When the components arrive, the company selects a random sample from the shipment and subjects the selected components to a rigorous set of tests to determine if the components in the shipments conform to their specifications. From a recent large shipment, a random sample of 250 of the components was tested, and 24 units failed one or more of the tests.

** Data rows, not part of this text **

(** ** Failures *)

(** [resolveContext] on a question that is a string, in a state whose cache
    is not empty when a file came with the request. *)
Lemma resolveContext_total (q : string) (file : bool) (st : state) :
  (file = true -> fileCache st <> []) ->
  (exists text st', resolveContext (Some q) file st = (Value text, st', []))
  \/ (resolveContext (Some q) file st = (Return comparisonUnavailable, st, [])
      /\ exists topic1 topic2,
           extractFileTopics q = Some (topic1, topic2)
           /\ (findFile topic1 (fileCache st) = None
               \/ findFile topic2 (fileCache st) = None)).
Proof.
  intros Hfile.
  destruct (extractFileTopics q) as [[topic1 topic2]|] eqn:Ht.
  - destruct (findFile topic1 (fileCache st)) as [f1|] eqn:H1.
    + destruct (findFile topic2 (fileCache st)) as [f2|] eqn:H2.
      * left. exists (comparisonText f1 f2), st.
        now apply (resolveContext_found q _ st Ht).
      * right. split; [|now eauto].
        apply (resolveContext_missing q _ st Ht). now right.
    + right. split; [|now eauto].
      apply (resolveContext_missing q _ st Ht). now left.
  - left. rewrite (resolveContext_switch q _ st Ht).
    destruct (currentContent_total q (file := file) (switchFiles q st))
      as [text Hc]; [|now eauto].
    now rewrite switchFiles_fileCache.
Qed.

(** C8.  For a question that is a string, in any state, after the ingest of a
    file or without one, [resolveContext] either produces a text or returns
    the comparison error, and it returns the error only for a question that
    matches the comparison pattern and has a topic that no file matches.  It
    never throws: the elements of the cache that it reads, the last one
    among them, exist. *)
Theorem resolveContext_failures (q : string) (uploaded : option cachedFile) (st : state) :
  let st1 := match uploaded with Some f => ingest f st | None => st end in
  let r := resolveContext (Some q) (Js.present uploaded) st1 in
  (exists text st2, r = (Value text, st2, []))
  \/ (r = (Return comparisonUnavailable, st1, [])
      /\ exists topic1 topic2,
           extractFileTopics q = Some (topic1, topic2)
           /\ (findFile topic1 (fileCache st1) = None
               \/ findFile topic2 (fileCache st1) = None)).
Proof.
  intros st1 r. apply resolveContext_total. unfold st1.
  destruct uploaded as [f|]; [|discriminate].
  intros _. rewrite ingest_fileCache. destruct (fileCache st); discriminate.
Qed.

(** The handler answers with the status 500 only when the question is absent
    or a collaborator failed. *)
Lemma handler_processingFailure (w : world) (req : request) (st : state) :
  status (fst (fst (handler w req st))) = 500 ->
  question req = None
  \/ (exists f, file req = Some f /\ readUpload w f = None)
  \/ (exists messages, create w messages = None
        /\ (In (ContextRequest messages) (snd (handler w req st))
            \/ In (AnswerRequest messages) (snd (handler w req st)))).
Proof.
  destruct req as [[q|] upl]; [|now left]. cbn [question file].
  assert (Hres : forall (x : string) (st1 : state) (calls : list call),
            uploadStep w upl st = (Value x, st1, calls) ->
            (Js.present upl = true -> fileCache st1 <> []) ->
            status (fst (fst (handler w {| question := Some q; file := upl |} st))) = 500 ->
            exists messages, create w messages = None
              /\ In (AnswerRequest messages)
                   (snd (handler w {| question := Some q; file := upl |} st))).
  { intros x st1 calls Hu Hne.
    destruct (@resolveContext_total q (Js.present upl) st1 Hne)
      as [(text & st2 & Hr)|[Hr _]].
    - rewrite (handler_answers w {| question := Some q; file := upl |} st Hu Hr).
      cbn [fst snd question].
      destruct (create w (answerRequest text (Some q))) eqn:E; [discriminate|].
      intros _. exists (answerRequest text (Some q)). split; [exact E|].
      apply in_or_app. right. apply in_or_app. right. now left.
    - rewrite (handler_returns w {| question := Some q; file := upl |} st Hu Hr).
      discriminate. }
  destruct upl as [f|].
  - destruct (readUpload w f) as [text|] eqn:Er; [|right; left; now eauto].
    destruct (create w (contextRequest text)) as [reply|] eqn:Ec.
    + intros H. right. right.
      destruct (Hres _ _ _ (uploadStep_ingests w f st Er Ec)) as (ms & Hms & Hin);
        [|exact H|now eauto].
      intros _. rewrite ingest_fileCache. destruct (fileCache st); discriminate.
    + intros _. right. right. exists (contextRequest text). split; [exact Ec|]. left.
      unfold handler, tryBlock, bind. cbn [file question].
      unfold uploadStep, determineFileContext, complete, bind, lift, ret.
      rewrite Er. cbn iota beta. rewrite Ec. cbn. now left.
  - intros H. right. right.
    destruct (Hres _ _ _ (uploadStep_absent w st)) as (ms & Hms & Hin);
      [discriminate|exact H|now eauto].
Qed.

What is the 95% confidence interval estimate for the true proportion of components, p, that fail to meet the specifications

Answer 1

Answer:

(0.059, 0.133)

Step-by-step explanation:

Sample size = n = 250

Number of units which failed the test = x = 24

Proportion of units which failed the test = $\frac{x}{n} = \frac{24}{250} =\frac{12}{125}$ = 0.096

Proportion of units which did not fail the test = q = 1 - p = 1 - 0.096 = 0.904

Confidence level = 95%

z-value for the confidence level = z = 1.96

The true proportion of the components that fail to meet the specification would be:

$(p-z\sqrt{\frac{p \times q}{n}} , p+z\sqrt{\frac{p \times q}{n}})$

Using the values, we get:

$(0.096-1.96 \times \sqrt{\frac{0.096 \times 0.904}{250}} , 0.096+1.96 \times \sqrt{\frac{0.096 \times 0.904}{250}})\\\\ =(0.059,0.133)$

Thus, 95% confidence interval estimate for the true proportion of components, p, that fail to meet the specifications is (0.059, 0.133)